The Offer and the distribution of this announcement and other information in connection with the Offer may be restricted by law in certain jurisdictions. When published, the Offer Document and related acceptance forms will not and may not be distributed, forwarded or transmitted into or within any jurisdiction where prohibited by applicable law. Persons into whose possession this announcement or such other information should come are required to inform themselves about and to observe any such restrictions. The Offer will not be made directly or indirectly in any jurisdiction where either an offer or participation therein is prohibited by applicable law including sanctions law, or where any tender offer document or registration or other requirements would apply in addition to those applicable under the laws of Norway or Denmark.
This announcement is for information purposes only and does not constitute an offer to sell or the solicitation of an offer to acquire the Shares. Investors may accept the Offer only on the basis of the information provided in the Offer Document. Any decision with respect to the tendering of Shares should be made solely on the basis of the Offer Document and an independent analysis of the information contained therein.

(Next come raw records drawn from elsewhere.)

(* ===== verification/Float64.v ===== *)
(** * Go's float64

    IEEE 754 binary64 as the executable [spec_float] of the Standard Library with
    a 53-bit mantissa: integer conversion, addition, multiplication and division
    round to nearest even, and comparisons are false on NaN, as in Go.  The
    lemmas are the facts the metric computations rest on: conversions and sums
    of integers below [2^53] are exact, non-negative numbers stay non-negative,
    and an average of numbers at most 100 is at most 100. *)

From Stdlib Require Import ZArith Lia Floats.SpecFloat.
From stdpp Require Import base numbers list.
From S2P Require Import Prelude.

#[local] Open Scope list_scope.
#[local] Open Scope Z_scope.

Abbreviation float64 := spec_float.
Abbreviation prec64 := 53.
Abbreviation emax64 := 1024.

#[global] Instance float64_eq_dec : EqDecision float64.
Proof. solve_decision. Defined.

(** [float64(n)] of an integer. *)
Definition f_of_int (n : Z) : float64 := binary_normalize prec64 emax64 n 0 false.
Definition f_add : float64 → float64 → float64 := SFadd prec64 emax64.
Definition f_mul : float64 → float64 → float64 := SFmul prec64 emax64.
Definition f_div : float64 → float64 → float64 := SFdiv prec64 emax64.
(** [a > b] and [a == b] *)
Definition f_gt (a b : float64) : bool := SFltb b a.
Definition f_eq (a b : float64) : bool := SFeqb a b.
Definition f_zero : float64 := S754_zero false.

(** [int64(x)]: truncation toward zero, for a number in the range of [int64]. *)
Definition f_to_int64 (x : float64) : Z :=
  match x with
  | S754_finite s m e => (if s then -1 else 1) * (if 0 <=? e then Z.pos m * 2 ^ e else Z.pos m / 2 ^ (- e))
  | _ => 0
  end.

(** [var sum float64; for _, v := range vs { sum += v }] *)
Definition f_sum (vs : list float64) : float64 := fold_left f_add vs f_zero.

(** A number that is not NaN and not negative. *)
Definition f_nonneg (x : float64) : bool :=
  match x with
  | S754_zero s | S754_infinity s | S754_finite s _ _ => negb s
  | S754_nan => false
  end.

(** The interval check [0 <= x <= n], false on NaN. *)
Definition f_within (n : Z) (x : float64) : bool := f_nonneg x && SFleb x (f_of_int n).

(** ** Digits and shifts *)

Lemma digits2_pos_bounds p :
  2 ^ (Z.pos (digits2_pos p) - 1) ≤ Z.pos p < 2 ^ Z.pos (digits2_pos p).
Proof.
  assert (∀ d, 0 < d → 2 ^ d = 2 * 2 ^ (d - 1)) as Hpow.
  { intros d Hd. rewrite <- Z.pow_succ_r by lia. f_equal. lia. }
  induction p as [p IH|p IH|]; cbn [digits2_pos]; [| |split; [discriminate|reflexivity]];
    rewrite Pos2Z.inj_succ; unfold Z.succ; rewrite Z.add_simpl_r;
    rewrite (Hpow (Z.pos (digits2_pos p) + 1)), Z.add_simpl_r by lia;
    specialize (Hpow (Z.pos (digits2_pos p)) (Pos2Z.is_pos _));
    first [rewrite (Pos2Z.inj_xI p)|rewrite (Pos2Z.inj_xO p)];
    set (a := 2 ^ (Z.pos (digits2_pos p) - 1)) in *; set (b := 2 ^ Z.pos (digits2_pos p)) in *;
    clearbody a b; lia.
Qed.

Lemma Zdigits2_unique m d : 0 < d → 2 ^ (d - 1) ≤ m < 2 ^ d → Zdigits2 m = d.
Proof.
  intros Hd [Hl Hu]. pose proof (Z.pow_pos_nonneg 2 (d - 1) ltac:(lia) ltac:(lia)).
  destruct m as [|p|p]; [lia| |lia]. cbn [Zdigits2].
  destruct (digits2_pos_bounds p) as [Hl' Hu'].
  destruct (Z.lt_trichotomy (Z.pos (digits2_pos p)) d) as [Hc|[?|Hc]]; [|done|].
  - pose proof (Z.pow_le_mono_r 2 (Z.pos (digits2_pos p)) (d - 1) ltac:(lia) ltac:(lia)). lia.
  - pose proof (Z.pow_le_mono_r 2 d (Z.pos (digits2_pos p) - 1) ltac:(lia) ltac:(lia)). lia.
Qed.

Lemma iter_pos_nat {A} (f : A → A) p x : SpecFloat.iter_pos f p x = Nat.iter (Pos.to_nat p) f x.
Proof.
  revert x. induction p as [p IH|p IH|]; intros x; cbn [SpecFloat.iter_pos]; [| |done].
  - rewrite !IH, <- Nat.iter_add, <- Nat.iter_succ_r. f_equal. lia.
  - rewrite !IH, <- Nat.iter_add. f_equal. lia.
Qed.

(** One right shift halves the mantissa and records whether a bit was lost. *)
Lemma shr_1_spec r : 0 ≤ shr_m r →
  shr_m (shr_1 r) = shr_m r / 2 ∧
  (loc_of_shr_record (shr_1 r) = loc_Exact ↔ loc_of_shr_record r = loc_Exact ∧ shr_m r mod 2 = 0).
Proof.
  destruct r as [q rb sb]. cbn [shr_m]. intros Hq.
  assert (∀ p, Z.pos p~1 / 2 = Z.pos p ∧ Z.pos p~1 mod 2 = 1 ∧
    Z.pos p~0 / 2 = Z.pos p ∧ Z.pos p~0 mod 2 = 0) as Hbits.
  { intros p. rewrite (Pos2Z.inj_xI p), (Pos2Z.inj_xO p), !(Z.mul_comm 2), Z.div_mul, Z.mod_mul by lia.
    rewrite (Z.add_comm _ 1), Z.div_add, Z.mod_add by lia. done. }
  destruct q as [|[q|q|]|q]; [| | | |lia]; cbn [shr_1 shr_m];
    try (destruct (Hbits q) as (H1 & H2 & H3 & H4)); (split; [done|]);
    rewrite ?H2, ?H4; destruct rb, sb; cbn; naive_solver.
Qed.

(** What [n] right shifts leave: the quotient, and whether anything was lost. *)
Lemma shr_iter m (l : location) n : 0 ≤ m →
  let r := Nat.iter n shr_1 (shr_record_of_loc m l) in
  shr_m r = m / 2 ^ Z.of_nat n ∧
  (loc_of_shr_record r = loc_Exact ↔ l = loc_Exact ∧ m mod 2 ^ Z.of_nat n = 0).
Proof.
  intros Hm. cbv zeta. induction n as [|n [IHm IHl]].
  - cbn [Nat.iter]. change (Z.of_nat 0) with 0. rewrite Z.pow_0_r, Z.div_1_r, Z.mod_1_r.
    destruct l as [|[]]; cbn; naive_solver.
  - rewrite Nat.iter_succ. set (r := Nat.iter n shr_1 (shr_record_of_loc m l)) in *.
    rewrite Nat2Z.inj_succ, Z.pow_succ_r by lia.
    pose proof (Z.pow_pos_nonneg 2 (Z.of_nat n) ltac:(lia) ltac:(lia)) as Hp.
    rewrite (Z.mul_comm 2), <- Z.div_div, Z.rem_mul_r, <- IHm by lia.
    assert (0 ≤ shr_m r) as Hr by (rewrite IHm; apply Z.div_pos; lia).
    pose proof (Z.mod_pos_bound m (2 ^ Z.of_nat n) Hp) as Hmod.
    pose proof (Z.mod_pos_bound (shr_m r) 2 ltac:(lia)) as Hmod2.
    destruct (shr_1_spec r Hr) as [-> ->]. split; [done|]. rewrite IHl.
    split; [intros [[? ?] ?]; split; [done|nia]|intros [? ?]; split; [split; [done|]|]; nia].
Qed.

Abbreviation shr_fexp64 := (shr_fexp prec64 emax64).
Abbreviation round_aux64 := (binary_round_aux prec64 emax64).

Lemma shr_fexp_spec m e l k : 0 ≤ m → k = Z.max 0 (fexp prec64 emax64 (Zdigits2 m + e) - e) →
  (shr_fexp64 m e l).2 = e + k ∧ shr_m (shr_fexp64 m e l).1 = m / 2 ^ k ∧
  (loc_of_shr_record (shr_fexp64 m e l).1 = loc_Exact ↔ l = loc_Exact ∧ m mod 2 ^ k = 0).
Proof.
  intros Hm ->. unfold shr_fexp, shr.
  pose proof (shr_iter m l 0 Hm) as H0. cbv zeta in H0. change (Z.of_nat 0) with 0 in H0.
  destruct (fexp _ _ _ - e) as [|p|p] eqn:E; cbn [fst snd].
  1, 3: change (Z.max 0 _) with 0; split; [lia|exact H0].
  rewrite iter_pos_nat. change (Z.max 0 (Z.pos p)) with (Z.pos p). split; [done|].
  rewrite <- (positive_nat_Z p). by apply shr_iter.
Qed.

(** A mantissa of full width is not moved. *)
Lemma shr_fexp_normal m e : 2 ^ 52 ≤ m < 2 ^ 53 → -1074 ≤ e →
  (shr_fexp64 m e loc_Exact).2 = e ∧ shr_m (shr_fexp64 m e loc_Exact).1 = m.
Proof.
  intros Hm He. destruct (shr_fexp_spec m e loc_Exact 0) as (H1 & H2 & _).
  - lia.
  - rewrite (Zdigits2_unique m 53) by lia. unfold fexp, emin. lia.
  - rewrite H1, H2, Z.div_1_r. split; [lia|done].
Qed.

(** Rounding a mantissa of [d >= 53] bits: the quotient [R] kept, perhaps plus
    one when something was lost, renormalised when it reaches [2^53]. *)
Lemma round_aux_spec q e l d : 53 ≤ d → 2 ^ (d - 1) ≤ q < 2 ^ d → -1074 ≤ e → e + d < 1024 →
  ∃ R m, (R = q / 2 ^ (d - 53) ∨
          R = q / 2 ^ (d - 53) + 1 ∧ ¬ (l = loc_Exact ∧ q mod 2 ^ (d - 53) = 0)) ∧
    ((Z.pos m = R ∧ 2 ^ 52 ≤ R < 2 ^ 53 ∧ round_aux64 false q e l = S754_finite false m (e + (d - 53))) ∨
     (R = 2 ^ 53 ∧ Z.pos m = 2 ^ 52 ∧ round_aux64 false q e l = S754_finite false m (e + (d - 53) + 1))).
Proof.
  intros Hd [Hlo Hhi] He Hmax.
  assert (0 ≤ q) as Hq by (pose proof (Z.pow_pos_nonneg 2 (d - 1)); lia).
  destruct (shr_fexp_spec q e l (d - 53)) as (He' & Hm' & Hl'); [done| |].
  { rewrite (Zdigits2_unique q d) by lia. unfold fexp, emin. lia. }
  unfold binary_round_aux. destruct (shr_fexp64 q e l) as [r e'] eqn:E. cbn [fst snd] in *.
  assert (2 ^ 52 ≤ q / 2 ^ (d - 53) < 2 ^ 53) as HM.
  { pose proof (Z.pow_pos_nonneg 2 (d - 53) ltac:(lia) ltac:(lia)). split.
    - apply Z.div_le_lower_bound; [lia|]. rewrite <- Z.pow_add_r by lia.
      replace (d - 53 + 52) with (d - 1) by lia. done.
    - apply Z.div_lt_upper_bound; [lia|]. rewrite <- Z.pow_add_r by lia.
      replace (d - 53 + 53) with d by lia. done. }
  set (R := round_nearest_even (shr_m r) (loc_of_shr_record r)).
  assert (R = q / 2 ^ (d - 53) ∨
    R = q / 2 ^ (d - 53) + 1 ∧ ¬ (l = loc_Exact ∧ q mod 2 ^ (d - 53) = 0)) as HR.
  { rewrite <- Hl', <- Hm'. subst R. unfold round_nearest_even.
    destruct (loc_of_shr_record r) as [|[]]; [by left| |by left|by right].
    destruct (Z.even _); [by left|by right]. }
  subst e'. destruct (Z.eq_dec R (2 ^ 53)) as [HR53|HR53].
  - exists R, (Z.to_pos (2 ^ 52)). split; [done|]. right. split; [done|]. split; [done|].
    destruct (shr_fexp_spec R (e + (d - 53)) loc_Exact 1) as (H1 & H2 & _).
    { lia. } { rewrite HR53. change (Zdigits2 (2 ^ 53)) with 54. unfold fexp, emin. lia. }
    destruct (shr_fexp64 R _ _) as [r' e'']. cbn [fst snd] in *. subst e''.
    rewrite H2, HR53. change (2 ^ 53 / 2 ^ 1) with (Z.pos (Z.to_pos (2 ^ 52))). cbv iota beta.
    rewrite (proj2 (Z.leb_le _ _)) by lia. done.
  - assert (2 ^ 52 ≤ R < 2 ^ 53) as HRn by lia.
    exists R, (Z.to_pos R). split; [done|]. left. rewrite Z2Pos.id by lia. split; [done|]. split; [done|].
    destruct (shr_fexp_normal R (e + (d - 53)) HRn ltac:(lia)) as [H1 H2].
    destruct (shr_fexp64 R _ _) as [r' e'']. cbn [fst snd] in *. subst e''.
    rewrite H2. destruct R as [|p|p] eqn:ER; [lia| |lia]. cbn [Z.to_pos].
    rewrite (proj2 (Z.leb_le _ _)) by lia. done.
Qed.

Arctic Securities AS is acting as financial advisor and receiving agent solely for the Offeror in connection with the Offer and will not be responsible to anyone other than the Offeror for providing the protections afforded to its clients or for providing advice in relation to the Offer.
Forward-looking statements
This announcement, verbal statements made regarding the Offer and other information published by the Offeror or the Company may contain certain statements about the Company, the Offeror and their respective affiliates and businesses as well as the timing and procedures relating to the Offer that are or may be forward-looking statements. These forward-looking statements are subject to a number of risks and uncertainties, many of which are beyond the Offeror's and the Company's control, and are based on current beliefs and expectations about future events. Forward-looking statements are typically identified by the use of forward-looking terminology such as "believes", "expects", "may", "will", "could", "should", "intends", "estimates", "plans", "assumes" or "anticipates" or the negative thereof or other variations thereon or comparable terminology. By their nature, forward-looking statements involve risk and uncertainty because they relate to events and depend on circumstances that will occur in the future. Neither the Company nor the Offeror provides any representation, assurance or guarantee that the occurrence of the events expressed or implied in any forward-looking statements in this announcement will actually occur. Any forward-looking statements made herein speak only as of the date they are made. The Company and the Offeror disclaim any obligation or undertaking to release publicly any updates or revisions to any forward-looking statements contained in this announcement other than as required by applicable law.